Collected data
== Segment start ==
Lemma render_font_unfold (req : request) (w : world) :
  render_font req w =
  match truetype (font_path req) (font_size req) with
  | Error e => (Error e, print_lines (name_warnings req) w)
  | Ok font =>
      match makedirs (output_folder req) (print_lines (name_warnings req) w) with
      | (Error e, w1) => (Error e, w1)
      | (Ok _, w1) =>
          match glyph_loop req font (characters req) acc0 w1 with
          | (Error e, w2) => (Error e, w2)
          | (Ok a, w2) =>
              match export_sheet req (sheet_name req) a w2 with
              | (Error e, w3) => (Error e, w3)
              | (Ok _, w3) => (Ok tt, print_lines ["Rendering complete!"] w3)
              end
          end
      end
  end.
Proof.
  unfold render_font, name_warnings, sheet_name.
  destruct (String.eqb (export_type req) "spritesheet").
  all: try destruct (validate_spritesheet_name (spritesheet_name req)) as [n ps].
  all: cbv beta iota delta [bind print lift]; cbn [fst snd].
  all: destruct (truetype (font_path req) (font_size req)) as [font|e]; [|reflexivity].
  all: destruct (makedirs _ _) as [[[]|e] w1]; [|reflexivity].
  all: destruct (glyph_loop _ _ _ _ _) as [[a|e] w2]; [|reflexivity].
  all: destruct (export_sheet _ _ _ _) as [[[]|e] w3]; reflexivity.
Qed.

Lemma makedirs_stdout (p : string) (w : world) : stdout (snd (makedirs p w)) = stdout w.
Proof.
  unfold makedirs. destruct (String.eqb p EmptyString); [reflexivity|].
  destruct (fs w !! p) as [[|]|]; reflexivity.
Qed.

Lemma makedirs_error_fs (p : string) (w : world) (e : exn) :
  fst (makedirs p w) = Error e -> snd (makedirs p w) = w.
Proof.
  unfold makedirs. destruct (String.eqb p EmptyString); [reflexivity|].
  destruct (fs w !! p) as [[|]|]; simpl; congruence.
Qed.

Lemma makedirs_ok_nonempty (p : string) (w : world) :
  fst (makedirs p w) = Ok tt -> p <> EmptyString.
Proof.
  unfold makedirs. intros H ->. simpl in H. discriminate.
Qed.

Lemma glyph_loop_stdout (req : request) (font : Font) (chars : string) (a : acc) (w : world) :
  stdout (snd (glyph_loop req font chars a w)) = stdout w.
Proof.
  revert a w. induction chars as [|c rest IH]; intros a w; [reflexivity|].
  cbn [glyph_loop]. destruct (glyph_canvas req font c) as [img|e]; [|reflexivity].
  destruct (String.eqb (export_type req) "separate"); rewrite IH; reflexivity.
Qed.

Lemma glyph_loop_world (req : request) (font : Font) (chars : string) (a : acc) (w : world) :
  String.eqb (export_type req) "separate" = false ->
  snd (glyph_loop req font chars a w) = w.
Proof.
  intros Hs. revert a w. induction chars as [|c rest IH]; intros a w; [reflexivity|].
  cbn [glyph_loop]. destruct (glyph_canvas req font c) as [img|e]; [|reflexivity].
  rewrite Hs. apply IH.
Qed.

Lemma glyph_loop_sep_frame (req : request) (font : Font) (chars : string) (a : acc)
    (w : world) (p : string) :
  String.eqb (export_type req) "separate" = true ->
  (forall c, In c (list_ascii_of_string chars) -> char_path req c <> p) ->
  fs (snd (glyph_loop req font chars a w)) !! p = fs w !! p.
Proof.
  intros Hs. revert a w. induction chars as [|c rest IH]; intros a w Hp; [reflexivity|].
  cbn [glyph_loop]. destruct (glyph_canvas req font c) as [img|e]; [|reflexivity].
  rewrite Hs. rewrite IH by (intros c' Hc'; apply Hp; now right).
  unfold save. simpl. apply lookup_insert_ne. apply Hp. now left.
Qed.

Lemma export_sheet_stdout (req : request) (name : string) (a : acc) (w : world) :
  stdout (snd (export_sheet req name a w)) = stdout w.
Proof.
  unfold export_sheet. destruct (_ && _); [|reflexivity].
  unfold bind, lift. destruct (compose_sheet req a); reflexivity.
Qed.

Lemma export_sheet_frame (req : request) (name : string) (a : acc) (w : world) (p : string) :
  p <> path_join (output_folder req) name ->
  fs (snd (export_sheet req name a w)) !! p = fs w !! p.
Proof.
  intros Hp. unfold export_sheet. destruct (_ && _); [|reflexivity].
  unfold bind, lift. destruct (compose_sheet req a); [|reflexivity].
  simpl. now apply lookup_insert_ne.
Qed.

Lemma export_sheet_other (req : request) (name : string) (a : acc) (w : world) :
  String.eqb (export_type req) "spritesheet" = false ->
  export_sheet req name a w = (Ok tt, w).
Proof. intros H. unfold export_sheet. now rewrite H. Qed.

(** What the run prints: the validator's warning (sheet mode only), then
    "Rendering complete!" if and only if the run ends without an
    exception. *)
Theorem render_font_stdout (req : request) (w : world) :
  stdout (snd (render_font req w)) =
  (stdout w ++ name_warnings req ++
   match fst (render_font req w) with Ok _ => ["Rendering complete!"] | Error _ => [] end)%list.
Proof.
  rewrite render_font_unfold, makedirs_print.
  destruct (truetype (font_path req) (font_size req)) as [font|e];
    [|simpl; now rewrite app_nil_r].
  destruct (makedirs (output_folder req) w) as [r1 w1] eqn:Em. cbn [fst snd].
  assert (S1 : stdout w1 = stdout w).
  { pose proof (makedirs_stdout (output_folder req) w) as S. now rewrite Em in S. }
  destruct r1 as [[]|e]; [|simpl; rewrite S1; now rewrite app_nil_r].
  pose proof (glyph_loop_stdout req font (characters req) acc0 (print_lines (name_warnings req) w1))
    as S2.
  destruct (glyph_loop _ _ _ _ _) as [[a|e] w2]; cbn [snd] in S2;
    [|simpl in S2 |- *; rewrite S2, S1; now rewrite app_nil_r].
  pose proof (export_sheet_stdout req (sheet_name req) a w2) as S3.
  destruct (export_sheet _ _ _ _) as [[[]|e] w3]; cbn [snd] in S3; simpl in S2 |- *;
    rewrite S3, S2, S1; [now rewrite app_assoc | now rewrite app_nil_r].
Qed.

(** If the font cannot be loaded, the run raises that error after printing
    the validator's warning, and creates no directory and no file. *)
Theorem render_font_font_error (req : request) (w : world) (e : exn) :
  truetype (font_path req) (font_size req) = Error e ->
  render_font req w = (Error e, World (fs w) (stdout w ++ name_warnings req)).
Proof. intros H. rewrite render_font_unfold, H. reflexivity. Qed.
== Segment end ==
The required result is an identical copy of the records above.

Written solution:
Lemma render_font_unfold (req : request) (w : world) :
  render_font req w =
  match truetype (font_path req) (font_size req) with
  | Error e => (Error e, print_lines (name_warnings req) w)
  | Ok font =>
      match makedirs (output_folder req) (print_lines (name_warnings req) w) with
      | (Error e, w1) => (Error e, w1)
      | (Ok _, w1) =>
          match glyph_loop req font (characters req) acc0 w1 with
          | (Error e, w2) => (Error e, w2)
          | (Ok a, w2) =>
              match export_sheet req (sheet_name req) a w2 with
              | (Error e, w3) => (Error e, w3)
              | (Ok _, w3) => (Ok tt, print_lines ["Rendering complete!"] w3)
              end
          end
      end
  end.
Proof.
  unfold render_font, name_warnings, sheet_name.
  destruct (String.eqb (export_type req) "spritesheet").
  all: try destruct (validate_spritesheet_name (spritesheet_name req)) as [n ps].
  all: cbv beta iota delta [bind print lift]; cbn [fst snd].
  all: destruct (truetype (font_path req) (font_size req)) as [font|e]; [|reflexivity].
  all: destruct (makedirs _ _) as [[[]|e] w1]; [|reflexivity].
  all: destruct (glyph_loop _ _ _ _ _) as [[a|e] w2]; [|reflexivity].
  all: destruct (export_sheet _ _ _ _) as [[[]|e] w3]; reflexivity.
Qed.

Lemma makedirs_stdout (p : string) (w : world) : stdout (snd (makedirs p w)) = stdout w.
Proof.
  unfold makedirs. destruct (String.eqb p EmptyString); [reflexivity|].
  destruct (fs w !! p) as [[|]|]; reflexivity.
Qed.

Lemma makedirs_error_fs (p : string) (w : world) (e : exn) :
  fst (makedirs p w) = Error e -> snd (makedirs p w) = w.
Proof.
  unfold makedirs. destruct (String.eqb p EmptyString); [reflexivity|].
  destruct (fs w !! p) as [[|]|]; simpl; congruence.
Qed.

Lemma makedirs_ok_nonempty (p : string) (w : world) :
  fst (makedirs p w) = Ok tt -> p <> EmptyString.
Proof.
  unfold makedirs. intros H ->. simpl in H. discriminate.
Qed.

Lemma glyph_loop_stdout (req : request) (font : Font) (chars : string) (a : acc) (w : world) :
  stdout (snd (glyph_loop req font chars a w)) = stdout w.
Proof.
  revert a w. induction chars as [|c rest IH]; intros a w; [reflexivity|].
  cbn [glyph_loop]. destruct (glyph_canvas req font c) as [img|e]; [|reflexivity].
  destruct (String.eqb (export_type req) "separate"); rewrite IH; reflexivity.
Qed.

Lemma glyph_loop_world (req : request) (font : Font) (chars : string) (a : acc) (w : world) :
  String.eqb (export_type req) "separate" = false ->
  snd (glyph_loop req font chars a w) = w.
Proof.
  intros Hs. revert a w. induction chars as [|c rest IH]; intros a w; [reflexivity|].
  cbn [glyph_loop]. destruct (glyph_canvas req font c) as [img|e]; [|reflexivity].
  rewrite Hs. apply IH.
Qed.

Lemma glyph_loop_sep_frame (req : request) (font : Font) (chars : string) (a : acc)
    (w : world) (p : string) :
  String.eqb (export_type req) "separate" = true ->
  (forall c, In c (list_ascii_of_string chars) -> char_path req c <> p) ->
  fs (snd (glyph_loop req font chars a w)) !! p = fs w !! p.
Proof.
  intros Hs. revert a w. induction chars as [|c rest IH]; intros a w Hp; [reflexivity|].
  cbn [glyph_loop]. destruct (glyph_canvas req font c) as [img|e]; [|reflexivity].
  rewrite Hs. rewrite IH by (intros c' Hc'; apply Hp; now right).
  unfold save. simpl. apply lookup_insert_ne. apply Hp. now left.
Qed.

Lemma export_sheet_stdout (req : request) (name : string) (a : acc) (w : world) :
  stdout (snd (export_sheet req name a w)) = stdout w.
Proof.
  unfold export_sheet. destruct (_ && _); [|reflexivity].
  unfold bind, lift. destruct (compose_sheet req a); reflexivity.
Qed.

Lemma export_sheet_frame (req : request) (name : string) (a : acc) (w : world) (p : string) :
  p <> path_join (output_folder req) name ->
  fs (snd (export_sheet req name a w)) !! p = fs w !! p.
Proof.
  intros Hp. unfold export_sheet. destruct (_ && _); [|reflexivity].
  unfold bind, lift. destruct (compose_sheet req a); [|reflexivity].
  simpl. now apply lookup_insert_ne.
Qed.

Lemma export_sheet_other (req : request) (name : string) (a : acc) (w : world) :
  String.eqb (export_type req) "spritesheet" = false ->
  export_sheet req name a w = (Ok tt, w).
Proof. intros H. unfold export_sheet. now rewrite H. Qed.

(** What the run prints: the validator's warning (sheet mode only), then
    "Rendering complete!" if and only if the run ends without an
    exception. *)
Theorem render_font_stdout (req : request) (w : world) :
  stdout (snd (render_font req w)) =
  (stdout w ++ name_warnings req ++
   match fst (render_font req w) with Ok _ => ["Rendering complete!"] | Error _ => [] end)%list.
Proof.
  rewrite render_font_unfold, makedirs_print.
  destruct (truetype (font_path req) (font_size req)) as [font|e];
    [|simpl; now rewrite app_nil_r].
  destruct (makedirs (output_folder req) w) as [r1 w1] eqn:Em. cbn [fst snd].
  assert (S1 : stdout w1 = stdout w).
  { pose proof (makedirs_stdout (output_folder req) w) as S. now rewrite Em in S. }
  destruct r1 as [[]|e]; [|simpl; rewrite S1; now rewrite app_nil_r].
  pose proof (glyph_loop_stdout req font (characters req) acc0 (print_lines (name_warnings req) w1))
    as S2.
  destruct (glyph_loop _ _ _ _ _) as [[a|e] w2]; cbn [snd] in S2;
    [|simpl in S2 |- *; rewrite S2, S1; now rewrite app_nil_r].
  pose proof (export_sheet_stdout req (sheet_name req) a w2) as S3.
  destruct (export_sheet _ _ _ _) as [[[]|e] w3]; cbn [snd] in S3; simpl in S2 |- *;
    rewrite S3, S2, S1; [now rewrite app_assoc | now rewrite app_nil_r].
Qed.

(** If the font cannot be loaded, the run raises that error after printing
    the validator's warning, and creates no directory and no file. *)
Theorem render_font_font_error (req : request) (w : world) (e : exn) :
  truetype (font_path req) (font_size req) = Error e ->
  render_font req w = (Error e, World (fs w) (stdout w ++ name_warnings req)).
Proof. intros H. rewrite render_font_unfold, H. reflexivity. Qed.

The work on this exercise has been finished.